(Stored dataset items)

Lemma keeps_files_try_except {A} (m : M (world F) A) (h : exn → M (world F) A) :
  keeps_files m → (∀ e, keeps_files (h e)) → keeps_files (try_except m h).
Proof.
  intros Hm Hh w. unfold try_except. specialize (Hm w).
  destruct (m w) as [[a|e] w']; cbn in *; [done|].
  by rewrite Hh.
Qed.

Lemma keeps_files_print (line : string) : keeps_files (@print F line).
Proof. by intros w. Qed.

Lemma keeps_files_mkdir (p : string) : keeps_files (@mkdir F p).
Proof.
  apply keeps_files_bind; [apply keeps_files_get|]. intros w0.
  destruct (path_exists p w0); [apply keeps_files_raise|].
  destruct (parent_error p w0); [apply keeps_files_raise|]. by intros w.
Qed.

Lemma keeps_files_makedirs_rev (rcs : list string) (exist_ok : bool) :
  keeps_files (@makedirs_rev F rcs exist_ok).
Proof.
  induction rcs as [|tail rhead IH]; [apply keeps_files_raise|].
  cbn [makedirs_rev]. apply keeps_files_bind.
  - apply keeps_files_bind; [apply keeps_files_get|]. intros w0.
    match goal with |- keeps_files (if ?c then _ else _) => destruct c end;
      [|apply keeps_files_ret].
    apply keeps_files_try_except; [apply IH|]. intros e.
    destruct (is_FileExistsError e);
      [apply keeps_files_ret | apply keeps_files_raise].
  - intros _. apply keeps_files_try_except; [apply keeps_files_mkdir|].
    intros e. apply keeps_files_bind; [apply keeps_files_get|]. intros w0.
    repeat match goal with
           | |- keeps_files (if ?c then _ else _) => destruct c
           end; (apply keeps_files_ret || apply keeps_files_raise).
Qed.

Lemma keeps_files_makedirs (name : string) (exist_ok : bool) :
  keeps_files (@makedirs F name exist_ok).
Proof. apply keeps_files_makedirs_rev. Qed.
End KeepsFiles.

Section ModuleRun.
Variable pil : PIL.
Implicit Types w : world (fontenv pil).

(** A run of [main] in the module's namespace: the directory step, then
    the first progress line and the renderer's [NameError]. *)
Lemma main_module w :
  main pil module_globals w
  = match makedirs output_dir true w with
    | (Ok _, w') =>
        (Raise (NameError "Image"),
         World (dirs w') (files w')
               (stdout w' ++ [progress_line (40, "icon-20@2x.png")])
               (fonts w'))
    | (Raise e, w') => (Raise e, w')
    end.
Proof.
  unfold main.
  erewrite bind_Ok by reflexivity.
  erewrite bind_Ok by reflexivity.
  unfold bind at 1.
  destruct (makedirs output_dir true w) as [[[]|e] w']; [|done].
  apply for_entries_module.
Qed.

Lemma main_module_files w :
  files (final (main pil module_globals w)) = files w.
Proof.
  rewrite main_module.
  pose proof (keeps_files_makedirs output_dir true w) as H.
  destruct (makedirs output_dir true w) as [[[]|e] w']; apply H.
Qed.

Lemma main_module_raises w :
  is_Ok (outcome (main pil module_globals w)) = false.
Proof.
  rewrite main_module.
  by destruct (makedirs output_dir true w) as [[[]|e] w'].
Qed.
End ModuleRun.

(** ** Computations that read the font environment only *)

Section FontsOnly.
Context {F : Type}.
Implicit Types w : world F.

Lemma fonts_only_ret {A} (a : A) : @fonts_only F A (ret a).
Proof. by split. Qed.

Lemma fonts_only_raise {A} (e : exn) : @fonts_only F A (raise e).
Proof. by split. Qed.

Lemma fonts_only_lift {A} (r : result A) : @fonts_only F A (lift r).
Proof. by split. Qed.

Lemma fonts_only_load_global (g : gmap string pyobj) (name : string) :
  @fonts_only F _ (load_global g name).
Proof.
  unfold load_global.
  destruct (g !! name); [apply fonts_only_ret|].
  destruct (builtins !! name); [apply fonts_only_ret | apply fonts_only_raise].
Qed.

Lemma fonts_only_getattr (o : pyobj) (attr : string) :
  @fonts_only F _ (getattr o attr).
Proof.
  unfold getattr.
  destruct (has_attr o attr); [apply fonts_only_ret | apply fonts_only_raise].
Qed.

Lemma fonts_only_with_fonts {A} (f : F → result A) :
  fonts_only (let* w := get in lift (f (fonts w))).
Proof. split; [done|]. intros w1 w2 H. unfold bind, get, lift. cbn. by rewrite H. Qed.

Lemma fonts_only_bind {A B} (m : M (world F) A) (k : A → M (world F) B) :
  fonts_only m → (∀ a, fonts_only (k a)) → fonts_only (bind m k).
Proof.
  intros [Hm1 Hm2] Hk. split.
  - intros w. unfold bind. specialize (Hm1 w).
    destruct (m w) as [[a|e] w']; cbn in *; [|done].
    subst w'. apply Hk.
  - intros w1 w2 H. unfold bind.
    pose proof (Hm1 w1) as E1. pose proof (Hm1 w2) as E2.
    specialize (Hm2 w1 w2 H).
    destruct (m w1) as [r1 w1'], (m w2) as [r2 w2']; cbn in *. subst.
    destruct r2 as [a|e]; [|done]. by apply Hk.
Qed.

Lemma fonts_only_try_except {A} (m : M (world F) A) (h : exn → M (world F) A) :
  fonts_only m → (∀ e, fonts_only (h e)) → fonts_only (try_except m h).
Proof.
  intros [Hm1 Hm2] Hh. split.
  - intros w. unfold try_except. specialize (Hm1 w).
    destruct (m w) as [[a|e] w']; cbn in *; [done|].
    subst w'. apply Hh.
  - intros w1 w2 H. unfold try_except.
    pose proof (Hm1 w1) as E1. pose proof (Hm1 w2) as E2.
    specialize (Hm2 w1 w2 H).
    destruct (m w1) as [r1 w1'], (m w2) as [r2 w2']; cbn in *. subst.
    destruct r2 as [a|e]; [done|]. by apply Hh.
Qed.
End FontsOnly.

Section Renderer.
Variable pil : PIL.
Variable g : gmap string pyobj.

Lemma fonts_only_truetype (path : string) (fs : Z) :
  fonts_only (ImageFont_truetype pil g path fs).
Proof.
  unfold ImageFont_truetype.
  apply fonts_only_bind; [apply fonts_only_load_global|]. intros o.
  apply fonts_only_bind; [apply fonts_only_getattr|]. intros _.
  apply (fonts_only_with_fonts (λ fe, truetype pil fe path fs)).
Qed.

Lemma fonts_only_load_default : fonts_only (ImageFont_load_default pil g).
Proof.
  unfold ImageFont_load_default.
  apply fonts_only_bind; [apply fonts_only_load_global|]. intros o.
  apply fonts_only_bind; [apply fonts_only_getattr|]. intros _.
  apply (fonts_only_with_fonts (λ fe, load_default pil fe)).
Qed.

Lemma fonts_only_select_font (size : Z) : fonts_only (select_font pil g size).
Proof.
  unfold select_font.
  apply fonts_only_try_except; [apply fonts_only_truetype|]. intros _.
  apply fonts_only_try_except; [apply fonts_only_truetype|]. intros _.
  apply fonts_only_load_default.
Qed.

Lemma fonts_only_create_icon (size : Z) : fonts_only (create_icon pil g size).
Proof.
  unfold create_icon.
  repeat first
    [ apply fonts_only_ret
    | apply fonts_only_lift
    | apply fonts_only_load_global
    | apply fonts_only_getattr
    | apply fonts_only_select_font
    | apply fonts_only_bind; [|intros ?] ].
Qed.
End Renderer.

(** ** The loop *)

Section Loop.
Variable pil : PIL.
Variable g : gmap string pyobj.
Implicit Types w : world (fontenv pil).

End Loop.

(** ** The imported namespace *)

Section Imported.
Variable pil : PIL.
Implicit Types w : world (fontenv pil).

Lemma ImageFont_truetype_imported (path : string) (fs : Z) w :
  ImageFont_truetype pil pil_globals path fs w
  = (truetype pil (fonts w) path fs, w).
Proof.
  unfold ImageFont_truetype.
  erewrite bind_Ok by reflexivity.
  erewrite bind_Ok by reflexivity.
  reflexivity.
Qed.
(** On a cursor set, two zones whose steps agree there run the same
    loop. *)
Lemma while_loop_zone_on (P : Date -> Prop) tz tz' data dur until freq :
  (forall c, P c -> num_le c until = true ->
     next_step tz freq c = next_step tz' freq c /\ P (next_step tz' freq c)) ->
  forall st, P (curr st) ->
    while_loop tz data dur until freq st = while_loop tz' data dur until freq st.
Proof.
  intros Hstep st.
  remember (Z.to_nat (52 - limit st)) as k eqn:Hk.
  revert st Hk. induction k as [|k IH]; intros st Hk HP;
    rewrite (while_loop_eq tz data dur until freq st),
      (while_loop_eq tz' data dur until freq st);
    (destruct (loop_cond until st) eqn:Hc; [|reflexivity]);
    pose proof (loop_cond_limit _ _ Hc) as Hlim.
  - lia.
  - apply completion_bind_ext. intros row.
    unfold loop_cond in Hc. apply andb_prop in Hc as [Hle _].
    destruct (Hstep _ HP Hle) as [Heq HP'].
    unfold next_state. rewrite Heq. apply IH; simpl; [lia|exact HP'].
Qed.

(** The monthly step in terms of the local day of the cursor. *)
Lemma next_step_monthly tz t :
  next_step tz "monthly" (Some t)
  = TimeClip (t + DaysInMonth (YearFromTime (t + tz)) (MonthFromTime (t + tz)) * msPerDay).
Proof.
  unfold next_step.
  change (String.eqb "monthly" "weekly") with false.
  change (String.eqb "monthly" "biweekly") with false.
  change (String.eqb "monthly" "monthly") with true. cbv iota.
  apply setMonth_getMonth_succ.
Qed.
Lemma recs_roofSuitability (u : UserInput) (t : Tally) (s : string) :
  In s (tally_recommendations (roofSuitability u t))
  <-> In s (tally_recommendations t)
      \/ (roofType u = RoofType.RCC
          /\ "RCC roof is excellent for rainwater harvesting"%string = s)
      \/ (roofType u = RoofType.GI
          /\ "GI roof is excellent for rainwater harvesting"%string = s)
      \/ (roofType u = RoofType.Tiles
          /\ "Clay/concrete tiles are suitable with proper first flush diverter"%string = s).
Proof.
  unfold roofSuitability.
  destruct (roofType u);
    cbn [recommend warn tally_recommendations RoofType.name String.append];
    rewrite ?in_app_iff; cbn [In]; intuition discriminate.
Qed.

Lemma recs_soilConditions (u : UserInput) (t : Tally) (s : string) :
  In s (tally_recommendations (soilConditions u t))
  <-> In s (tally_recommendations t)
      \/ (soilType u = SoilType.Sandy
          /\ "Sandy soil is ideal for groundwater recharge"%string = s)
      \/ (soilType u = SoilType.Loamy
          /\ "Loamy soil provides good infiltration for recharge"%string = s)
      \/ (soilType u = SoilType.Clayey
          /\ "Clayey soil requires larger recharge structures"%string = s).
Proof.
  unfold soilConditions.
  destruct (soilType u); cbn [recommend tally_recommendations];
    rewrite ?in_app_iff; cbn [In]; intuition discriminate.
Qed.

Lemma recs_groundwaterBand (u : UserInput) (t : Tally) (s : string) :
  In s (tally_recommendations (groundwaterBand u t))
  <-> In s (tally_recommendations t)
      \/ (3 < groundwaterDepth u < 30
          /\ "Optimal groundwater depth for recharge systems"%string = s).
Proof.
  unfold groundwaterBand, JS.Qgtb, JS.Qltb.
  destruct (Qle_bool (groundwaterDepth u) 3) eqn:A,
           (Qle_bool 30 (groundwaterDepth u)) eqn:B;
    cbn [negb andb recommend warn tally_recommendations];
    rewrite ?in_app_iff; cbn [In];
    try apply Qle_bool_true in A; try apply Qle_bool_false in A;
    try apply Qle_bool_true in B; try apply Qle_bool_false in B;
    intuition lra.
Qed.

Lemma recs_coverageAnalysis (pot hd : Z) (t : Tally) (s : string) :
  let coverage := JS.mul (JS.div (inject_Z pot) (inject_Z hd)) (JS.Fin 100) in
  In s (tally_recommendations (coverageAnalysis pot hd t))
  <-> In s (tally_recommendations t)
      \/ (JS.gtb coverage (JS.Fin 80) = true
          /\ "Excellent coverage - consider selling excess water or larger recharge"%string
             = s)
      \/ (JS.gtb coverage (JS.Fin 80) = false /\ JS.gtb coverage (JS.Fin 50) = true
          /\ "Good coverage - system will significantly reduce water bills"%string = s)
      \/ (JS.gtb coverage (JS.Fin 80) = false /\ JS.gtb coverage (JS.Fin 50) = false
          /\ "Partial coverage - combine with water conservation measures"%string = s).
Proof.
  unfold coverageAnalysis. cbv zeta.
  destruct (JS.gtb _ (JS.Fin 80)), (JS.gtb _ (JS.Fin 50));
    cbn [recommend tally_recommendations];
    rewrite ?in_app_iff; cbn [In]; intuition discriminate.
Qed.

Lemma recs_environmentalFactors (u : UserInput) (t : Tally) :
  tally_recommendations (environmentalFactors u t) = tally_recommendations t.
Proof.
  unfold environmentalFactors, when. cbv zeta.
  destruct (birdNesting u), (environment u); reflexivity.
Qed.

Lemma recs_monsoonDependency (c : CityData) (t : Tally) :
  tally_recommendations (monsoonDependency c t) = tally_recommendations t.
Proof.
  unfold monsoonDependency, when. cbv zeta.
  match goal with
  | |- context [if ?b then _ else _] => destruct b
  end; reflexivity.
Qed.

Task statement
Tell how many lines above include "soilType", and add no other text.

Written solution
4